A/N: I've fallen in love with Klaroline and so I just had to write this. This moment in the show is heart warming and just beautiful, and I always wondered what Caroline was thinking during it.
Set: Klaroline scenes towards end of 3x11
POV: Caroline
Pairings: Klaroline and mentions of Forwood
Friendships: Caroline/Elena/Bonnie/Stefan/Matt and slight Damon
Summary: "As much as I should loathe him, I can't deny I found him beautiful...he had an air of mystery and charm about him. Something alluring, like a sweet perfume that you can't help but inhale." Caroline's pov of the klaroline scenes in 3x11.
Rating: T
Word count: 2960
Story type: One shot
It was the strangest feeling; knowing you could die any moment. Well in my case, die again. You started contemplating every moment in your life. You start thinking about your regrets, what you wish you could have done. You think about the ones you love and the ones you've hurt.
I thought about my mum; how despite our precarious relationship she'd always been there for me. She still sees her daughter when she looks at the monster Katherine turned me into. After everything we've been through, when it comes down to it she will always be there to pick up the pieces.
I thought about my dad; I've always wanted to make him proud. I wish he could love me as the vampire me, not the girl I used to be. The feeling of being burnt over and over was nothing compared to realising that my own father despised me. I still love him though, and that would never change.
I thought about Elena; she's always been there. She's our rock, she's the glue that holds us all together. The one that reminds us of the humanity that lives in us. She's a shining beacon of hope and strength when we all need it. She carries us. Her strength and ability to love is what makes Elena amazing.
I thought about Bonnie; poor Bonnie. She just can't catch a break...her boyfriend falls in love with a ghost, she had to practically bring Matt back to life and try to find a way to save Tyler and Elena, then she had to banish the ghosts and the person she misses the most...oh god, her expression when she saw her Grams again during Ghost Armaggedon. She wanted her to be real. She needs a family. She needs someone to hold her whilst she cries. I wish I'd been a better friend to her.
I thought about Matt; sweet Matt who was never supposed to get caught up in this supernatural world. Who lost all his family too soon, and wanders around lost but with that quiet strength that always drew me to him. I hope he gets his happy ending, I truly do.
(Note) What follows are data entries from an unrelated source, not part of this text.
(** * The module runtime of bbot: [BaseModule] (bbot/modules/base.py)

    A shallow embedding of the per-module event engine: the acceptance
    filter, the incoming queue and its batch collector, the emission gate,
    and the lifecycle operations ([_setup], [_cleanup], [set_error_state]).

    Python objects are mutated in place and may raise; the embedding
    threads the instance state through a state-and-exception monad [M],
    and records every call that leaves the module (logging, the thread
    pools, the catch harness of the scan manager, the statistics
    collector, the event semaphore) in an ordered trace. *)

From Stdlib Require Import ZArith Ascii String List Lia Bool.
From stdpp Require Import base strings gmap list pretty.

Open Scope Z_scope.

(** ** Exceptions *)

(** The classes that base.py distinguishes.  [KeyboardInterrupt] derives
    from [BaseException] only, so [except Exception] lets it through. *)
Inductive ExcClass :=
| KeyboardInterrupt
| ScanCancelledError
| ValidationError
| WordlistError
| OtherException (cls : string).

Record Exc := mkExc {
  exc_class : ExcClass;
  exc_str : string;        (* f"{e}" *)
  exc_traceback : string   (* traceback.format_exc() while e is handled *)
}.

(** [isinstance(e, Exception)] *)
Definition is_Exception (e : Exc) : bool :=
  match exc_class e with KeyboardInterrupt => false | _ => true end.

(** [isinstance(e, WordlistError)] *)
Definition is_WordlistError (e : Exc) : bool :=
  match exc_class e with WordlistError => true | _ => false end.

(** [isinstance(e, ValidationError)] *)
Definition is_ValidationError (e : Exc) : bool :=
  match exc_class e with ValidationError => true | _ => false end.

Inductive Result (A : Type) :=
| Ok (a : A)
| Raise (e : Exc).
Arguments Ok {A} a.
Arguments Raise {A} e.

(** ** Events, queue items, callables *)

(** The attributes of an event that base.py reads.  [module] is the name
    of the producing module ([None] while unset); [event_str] is
    [str(event)]. *)
#[warnings="-register-all"]
Inductive Event := mkEvent {
  type : string;
  source : option Event;
  tags : gset string;
  module : option string;
  scope_distance : Z;
  event_str : string
}.

(** [getattr(event.source, "type", "")]: the empty string when the event
    has no source. *)
Definition source_type (e : Event) : string :=
  match source e with Some src => type src | None => "" end.

(** What travels on the incoming queue: a Python [str] or an event. *)
Inductive Item :=
| Str (s : string)
| Ev (e : Event).

(** [type(event) == str] *)
Definition is_str (x : Item) : bool :=
  match x with Str _ => true | Ev _ => false end.

(** [is_event(event)] of bbot.core.event.base *)
Definition is_event (x : Item) : bool :=
  match x with Str _ => false | Ev _ => true end.

(** [f"{event}"] for a queue item *)
Definition item_str (x : Item) : string :=
  match x with Str s => s | Ev e => event_str e end.

(** The value of [self._event_queue]: [None] before first use, a
    [queue.SimpleQueue], or [False] once disarmed.  Where base.py tests
    the handle ([if self.event_queue:]) the methods below match on it: a
    [SimpleQueue] defines neither [__bool__] nor [__len__], so it is true
    even when empty, and [False] is the only false handle the property
    returns. *)
Inductive QueueHandle :=
| QNone
| QFalse
| Queue (items : list Item).

(** The bound methods of the module and the functions registered as
    cleanup callbacks. *)
Inductive Callable :=
| m_handle_event
| m_handle_batch
| m_finish
| m_report
| m_cleanup
| registered (id : nat).

(** An entry of [cleanup_callbacks]: anything may be appended to the list. *)
Inductive Obj :=
| Fn (f : Callable)
| NotCallable (repr : string).

Definition callable (o : Obj) : bool :=
  match o with Fn _ => true | NotCallable _ => false end.

(** The arguments of one call of [self.catch(fn, *args, **kwargs)]. *)
Record Call := mkCall {
  fn : Callable;
  args : list Event;
  _on_finish_callback : option Callable;
  _force : bool
}.

(** Keyword arguments that [emit_event] forwards to the manager. *)
Record EmitKwargs := mkEmitKwargs {
  on_success_callback : option Callable;
  abort_if : option Callable;      (* None: the default [lambda e: False] *)
  quick : bool
}.

(** ** Calls that leave the module *)

Inductive Level := DEBUG | WARNING | ERROR.

Inductive Effect :=
| Log (lvl : Level) (msg : string)
| SubmitInternal (c : Call)       (* self._internal_thread_pool.submit_task(self.catch, ...) *)
| Catch (c : Call)                (* self.catch(...) on the calling thread *)
| EventConsumed (event : Item)    (* self.scan.stats.event_consumed(event, self) *)
| MakeEvent                       (* self.scan.make_event(...) *)
| AcquireSemaphore (e : Event) (okay : bool)
| ReleaseSemaphore (e : Event)
| ManagerEmit (e : Event) (kw : EmitKwargs).

(** ** Instance state *)

Record State := mkState {
  errored : bool;
  _event_queue : QueueHandle;
  _batch_idle : Z;
  cleanup_callbacks : list Obj;
  _cleanedup : bool;
  _watched_events : option (gset string);
  effects : list Effect
}.

(** [BaseModule.__init__] *)
Definition init : State :=
  {| errored := false; _event_queue := QNone; _batch_idle := 0;
     cleanup_callbacks := []; _cleanedup := false;
     _watched_events := None; effects := [] |}.

Definition set_errored (b : bool) (s : State) : State :=
  {| errored := b; _event_queue := _event_queue s;
     _batch_idle := _batch_idle s; cleanup_callbacks := cleanup_callbacks s;
     _cleanedup := _cleanedup s; _watched_events := _watched_events s;
     effects := effects s |}.

Definition set_event_queue (q : QueueHandle) (s : State) : State :=
  {| errored := errored s; _event_queue := q;
     _batch_idle := _batch_idle s; cleanup_callbacks := cleanup_callbacks s;
     _cleanedup := _cleanedup s; _watched_events := _watched_events s;
     effects := effects s |}.

Definition set_batch_idle (n : Z) (s : State) : State :=
  {| errored := errored s; _event_queue := _event_queue s;
     _batch_idle := n; cleanup_callbacks := cleanup_callbacks s;
     _cleanedup := _cleanedup s; _watched_events := _watched_events s;
     effects := effects s |}.

Definition set_cleanedup (b : bool) (s : State) : State :=
  {| errored := errored s; _event_queue := _event_queue s;
     _batch_idle := _batch_idle s; cleanup_callbacks := cleanup_callbacks s;
     _cleanedup := b; _watched_events := _watched_events s;
     effects := effects s |}.

Definition set_watched_events (w : option (gset string)) (s : State) : State :=
  {| errored := errored s; _event_queue := _event_queue s;
     _batch_idle := _batch_idle s; cleanup_callbacks := cleanup_callbacks s;
     _cleanedup := _cleanedup s; _watched_events := w;
     effects := effects s |}.

Definition add_effect (x : Effect) (s : State) : State :=
  {| errored := errored s; _event_queue := _event_queue s;
     _batch_idle := _batch_idle s; cleanup_callbacks := cleanup_callbacks s;
     _cleanedup := _cleanedup s; _watched_events := _watched_events s;
     effects := effects s ++ [x] |}.

(** ** The monad: instance state plus Python exceptions *)

Definition M (A : Type) : Type := State -> Result A * State.

Definition ret {A} (a : A) : M A := fun s => (Ok a, s).

Definition bind {A B} (m : M A) (k : A -> M B) : M B :=
  fun s => match m s with
           | (Ok a, s') => k a s'
           | (Raise e, s') => (Raise e, s')
           end.

#[global] Instance M_ret : MRet M := @ret.
#[global] Instance M_bind : MBind M := fun A B k m => bind m k.

Definition raise {A} (e : Exc) : M A := fun s => (Raise e, s).

(** A call into code outside the module, with its outcome. *)
Definition call {A} (r : Result A) : M A := fun s => (r, s).

(** [try: m  except <class> as e: h e], the class given by [catches]. *)
Definition try_except {A} (catches : Exc -> bool) (m : M A) (h : Exc -> M A) : M A :=
  fun s => match m s with
           | (Raise e, s') => if catches e then h e s' else (Raise e, s')
           | r => r
           end.

Definition get : M State := fun s => (Ok s, s).
Definition modify (f : State -> State) : M unit := fun s => (Ok tt, f s).
Definition effect (x : Effect) : M unit := modify (add_effect x).

Definition debug (msg : string) : M unit := effect (Log DEBUG msg).
Definition warning (msg : string) : M unit := effect (Log WARNING msg).
Definition error (msg : string) : M unit := effect (Log ERROR msg).

(** ** Formatting helpers for f-strings *)

Definition dquote : string := String "034"%char EmptyString.

(** Groups of three digits from the right, for the [:,] format. *)
Fixpoint group3 (rev_digits : list ascii) (run : nat) : list ascii :=
  match rev_digits with
  | [] => []
  | d :: ds =>
      match run with
      | 3%nat => "," %char :: d :: group3 ds 1
      | _ => d :: group3 ds (S run)
      end
  end.

(** [f"{n:,}"] for a length *)
Definition pretty_commas (n : nat) : string :=
  string_of_list_ascii
    (rev (group3 (rev (list_ascii_of_string (pretty n))) 0)).

(** [str(x)] for an optional integer or name ([None] prints as "None") *)
Definition str_opt_Z (o : option Z) : string :=
  match o with Some z => pretty z | None => "None" end.

Definition str_opt (o : option string) : string :=
  match o with Some s => s | None => "None" end.

(** ** Class attributes and overridable methods *)

(** What [setup()] may return: a status, or a (status, message) pair.
    The status is [True], [False] or [None]. *)
Inductive SetupReturn :=
| Plain (status : option bool)
| Pair (status : option bool) (msg : string).

(** A subclass of [BaseModule]: the class attributes the runtime reads
    and the user methods it calls.  A user method either returns or
    raises. *)
Class ModuleClass := {
  watched_events : list string;
  target_only : bool;
  in_scope_only : bool;
  scope_distance_modifier : option Z;
  batch_size : Z;
  _name : string;
  _type : string;
  setup : Result SetupReturn;
  filter_event : Event -> Result bool
}.

(** The defaults of [BaseModule] itself. *)
Definition BaseModule : ModuleClass :=
  {| watched_events := []; target_only := false; in_scope_only := false;
     scope_distance_modifier := Some (-1); batch_size := 1;
     _name := "base"; _type := "scan";
     setup := Ok (Plain (Some true));
     filter_event := fun _ => Ok true |}.

(** The part of the scan object that the filter reads. *)
Record Scan := mkScan {
  scope_search_distance : Z
}.

(** ** What [emit_event] observes of the scan

    [emit_event] polls [scan.stopping] and the event semaphore in a loop
    that other threads end; their answers are given as a script. *)

(** One pass of the [while not self.scan.stopping] loop: the scan is
    stopping, or it is not and [acquire_semaphore(timeout=0.1)] answers. *)
Inductive Poll :=
| Stopping
| Waiting (okay : bool).

Record World := mkWorld {
  stopping : bool;          (* scan.stopping on entry *)
  made : Result Event;      (* outcome of scan.make_event(...) *)
  polls : list Poll;        (* the passes of the loop, in order *)
  emitted : Result unit     (* outcome of scan.manager.emit_event(...) *)
}.

(** ** The methods of [BaseModule] *)

Section Methods.
Context {cls : ModuleClass} (scan : Scan).

(** [name]: [str(self._name)] *)
Definition name : string := _name.

(** The [event_queue] property creates the queue on first access. *)
Definition event_queue : M QueueHandle :=
  s ← get;
  match _event_queue s with
  | QNone => modify (set_event_queue (Queue []));; mret (Queue [])
  | q => mret q
  end.

Definition get_watched_events : M (gset string) :=
  s ← get;
  match _watched_events s with
  | None =>
      let w : gset string := list_to_set watched_events in
      modify (set_watched_events (Some w));; mret w
  | Some w => mret w
  end.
I thought about Stefan; I miss him. I miss the Stefan who cared for me when I turned, who patiently trained me to hunt and to control emotions...the Stefan that was my friend. I can see he's still in there but whether this Stefan will let him come back...well who knows? Expect the unexpected, that should be a Mystic Fall's residents motto.
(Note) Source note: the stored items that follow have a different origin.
(* the probes of every device *)
Lemma calibrate_devices_run parameters cfg devices :
  ∀ ks rest fits w,
    (∀ d, d ∈ devices → is_Some (gpu_lookup d.1 d.2 (self w))) →
    length ks = length devices * length (warm_up_steps (self w)) →
    let es := zip ks (devices ≫= λ d, (λ s, (d, s)) <$> warm_up_steps (self w)) in
    ∃ fits',
      foldM (calibrate_device parameters cfg) (rest ++ reverse ks, fits) devices w =
      (Ok (rest, fits ++ fits'), foldl record_probe w es) ∧
      Forall2 (λ fit e, fit.1 = e.1 ∧
                        fit_config fit.2 !! "local_steps" = Some (SInt e.2.2))
              fits' es.
Proof.
  induction devices as [|d devices IH]; intros ks rest fits w Hgpus Hlen es.
  - destruct ks; [|done]. exists []. simpl. rewrite !app_nil_r. split; [done|constructor].
  - set (warm := warm_up_steps (self w)) in *.
    set (n := length warm).
    assert (Hks : ks = take n ks ++ drop n ks) by by rewrite take_drop.
    assert (Hn : length (take n ks) = n).
    { rewrite length_take. simpl in Hlen. fold n in Hlen. lia. }
    destruct (Hgpus d) as [gpu Hgpu]; [left|].
    set (es1 := zip (take n ks) ((λ s, (d, s)) <$> warm)).
    destruct (record_probes_fields w es1) as (HG & HW & _ & _).
    destruct (IH (drop n ks) rest
                (fits ++ ((λ e, (e.1, {| fit_parameters := parameters;
                                         fit_config := probe_config cfg gpu e.2.2 |}))
                            <$> es1))
                (foldl record_probe w es1))
      as (fits2 & Hrun2 & Hall2).
    { intros d' Hd'. unfold gpu_lookup. rewrite HG. apply Hgpus. by right. }
    { rewrite HW, length_drop. simpl in Hlen. fold warm n in Hlen |- *. lia. }
    rewrite HW in Hrun2, Hall2. fold warm in Hrun2, Hall2.
    assert (Hes : es = es1 ++ zip (drop n ks)
                         (devices ≫= λ d, (λ s, (d, s)) <$> warm)).
    { unfold es, es1. rewrite bind_cons. rewrite Hks at 1.
      rewrite zip_with_app; [done|].
      by rewrite Hn, length_fmap. }
    subst es1. eexists. split.
    + cbn [foldM]. unfold bind at 1. unfold calibrate_device at 1.
      destruct d as [node_id gpu_uuid]. unfold bind, read_or, read.
      simpl in Hgpu. rewrite Hgpu.
      rewrite Hks at 1. rewrite reverse_app, app_assoc.
      fold warm.
      rewrite (calibrate_steps_run parameters cfg node_id gpu_uuid gpu warm
                 (take n ks) (rest ++ reverse (drop n ks)) fits w Hn).
      etrans; [exact Hrun2|]. rewrite Hes, foldl_app, <- app_assoc. done.
    + rewrite Hes. apply Forall2_app; [|done].
      apply Forall2_fmap_l. apply Forall_Forall2_diag.
      apply Forall_forall. intros e _. simpl. split; [done|].
      unfold probe_config. by rewrite lookup_insert_eq.
Qed.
I even thought of Damon; the way he would call me "vampire barbie" or "blondie" and even though it should annoy me it made me laugh. I secretly enjoyed our fights. I don't like to admit it but I can see the good in Damon...and his humanity. Stefan and Elena are his humanity. Without them, he allows himself to sink into darkness.
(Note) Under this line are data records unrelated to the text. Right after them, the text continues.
(** ** Scalars *)

Class Scalar (A : Type) := {
  s_zero : A;
  s_one : A;
  s_add : A -> A -> A;
  s_mul : A -> A -> A;
  s_sub : A -> A -> A;
  s_opp : A -> A
}.

Class ScalarRing (A : Type) `{Scalar A} : Prop :=
  scalar_ring : ring_theory s_zero s_one s_add s_mul s_sub s_opp eq.

Declare Scope scalar_scope.
Delimit Scope scalar_scope with sc.
Notation "x +s y" := (s_add x y) (at level 50, left associativity) : scalar_scope.
Notation "x -s y" := (s_sub x y) (at level 50, left associativity) : scalar_scope.
Notation "x *s y" := (s_mul x y) (at level 40, left associativity) : scalar_scope.
Notation "-s x" := (s_opp x) (at level 35, right associativity) : scalar_scope.
Local Open Scope scalar_scope.

#[global] Instance Z_scalar : Scalar Z := {|
  s_zero := 0%Z; s_one := 1%Z;
  s_add := Z.add; s_mul := Z.mul; s_sub := Z.sub; s_opp := Z.opp
|}.

#[global] Instance Z_scalar_ring : ScalarRing Z := InitialRing.Zth.

(** ** Exceptions and results *)

(** The exceptions a call can end with: [KeyError] for a missing dictionary
    key, [RuntimeError] for torch's size-mismatch failure of [@], [+] and
    the like, [ModelError] for whatever the injected robot model raises. *)
Inductive exn : Type :=
| KeyError (key : string)
| RuntimeError
| ModelError (code : nat).

Inductive result (X : Type) : Type :=
| Ok (x : X)
| Err (e : exn).
Arguments Ok {X} x.
Arguments Err {X} e.

Definition result_bind {X Y} (r : result X) (k : X -> result Y) : result Y :=
  match r with
  | Ok x => k x
  | Err e => Err e
  end.

Declare Scope result_scope.
Delimit Scope result_scope with res.
Notation "x <~ r ;; k" := (result_bind r (fun x => k))
  (at level 100, r at next level, right associativity) : result_scope.

(** ** Tensors *)

Section Tensors.
Context {A : Type} `{Scalar A}.

(** A 1-D tensor. *)
Definition Tensor : Type := list A.

(** A 2-D tensor: [mrows] holds [length mrows] rows of [ncols] entries. *)
Record Matrix : Type := mkMatrix {
  ncols : nat;
  mrows : list (list A)
}.

Definition nrows (m : Matrix) : nat := length (mrows m).

(** Every row has [ncols] entries, as in any torch tensor. *)
Definition rectangular (m : Matrix) : bool :=
  forallb (fun r => Nat.eqb (length r) (ncols m)) (mrows m).

(** [torch.zeros(n)] and [torch.zeros_like(t)]. *)
Definition zeros (n : nat) : Tensor := replicate n s_zero.
Definition zeros_like (t : Tensor) : Tensor := zeros (length t).

(** [torch.cat([a, b])] on 1-D tensors. *)
Definition cat (a b : Tensor) : Tensor := a ++ b.

(** Elementwise binary operators of torch on 1-D tensors: equal lengths
    combine pointwise, a length-1 operand is broadcast, anything else is a
    size mismatch. *)
Definition broadcast (f : A -> A -> A) (a b : Tensor) : result Tensor :=
  if Nat.eqb (length a) (length b) then Ok (zip_with f a b)
  else match a, b with
       | [x], _ => Ok (map (f x) b)
       | _, [y] => Ok (map (fun x => f x y) a)
       | _, _ => Err RuntimeError
       end.

Definition tensor_add : Tensor -> Tensor -> result Tensor := broadcast s_add.

Definition dot (r v : Tensor) : A :=
  foldr (fun xy acc => xy.1 *s xy.2 +s acc) s_zero (zip r v).

(** [m @ v] for a 2-D [m] and a 1-D [v]. *)
Definition matmul (m : Matrix) (v : Tensor) : result Tensor :=
  if Nat.eqb (ncols m) (length v) && rectangular m
  then Ok (map (fun r => dot r v) (mrows m))
  else Err RuntimeError.

Definition column (j : nat) (m : Matrix) : Tensor :=
  map (fun r => nth j r s_zero) (mrows m).

(** [m.T] *)
Definition transpose (m : Matrix) : Matrix :=
  {| ncols := nrows m; mrows := map (fun j => column j m) (seq 0 (ncols m)) |}.

Definition zero_matrix (n k : nat) : Matrix :=
  {| ncols := k; mrows := replicate n (zeros k) |}.
End Tensors.

Arguments Tensor A : clear implicits.
Arguments Matrix A : clear implicits.

(** ** The robot model

    The policy receives its robot model as a constructor argument and only
    ever calls three of its methods.  A model is therefore a record of three
    functions, each of which may raise.  [inverse_dynamics] takes the
    gravity flag as its last argument, as in the robot-model contract of the
    specification. *)

Record RobotModel (A : Type) : Type := mkRobotModel {
  forward_kinematics : Tensor A -> result (Tensor A * Tensor A);
  compute_jacobian : Tensor A -> result (Matrix A);
  inverse_dynamics : Tensor A -> Tensor A -> Tensor A -> bool -> result (Tensor A)
}.
Arguments mkRobotModel {A} _ _ _.
Arguments forward_kinematics {A} _ _.
Arguments compute_jacobian {A} _ _.
Arguments inverse_dynamics {A} _ _ _ _ _.

(** One entry of the log of robot-model invocations. *)
Inductive Call (A : Type) : Type :=
| CallForwardKinematics (q : Tensor A)
| CallJacobian (q : Tensor A)
| CallInverseDynamics (q qd qdd : Tensor A) (ignore_gravity : bool).
Arguments CallForwardKinematics {A} q.
Arguments CallJacobian {A} q.
Arguments CallInverseDynamics {A} q qd qdd ignore_gravity.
Finally I thought of Tyler. I saw him mature and soften through his werewolf transition...he became my best friend this summer...he became my boyfriend. He understood me, he cared for me...he was perfect. He protected me, he comforted me, he was my friend. Then Klaus had to turn him into a hybrid. That's when everything went downhill. How can he put Klaus above me? I'm his girlfriend! I understand he is sired to Klaus but can he seriously not see that what he's doing isn't right? He bit me. He bit me for god sakes! Werewolf bites kill vampires...he knows that.
My boyfriend was the one that killed me.
God, my life is so messed up!
I had closed my eyes hoping to drift of into a sleep so my death would be painless when I heard footsteps. I assumed they were my mum's so I opened my eyes slowly and peered at my visitor.
It was Klaus.
Klaus...the oldest vampire in history, the first hybrid, the guy who made Stefan who he is now...the guy who sired Tyler.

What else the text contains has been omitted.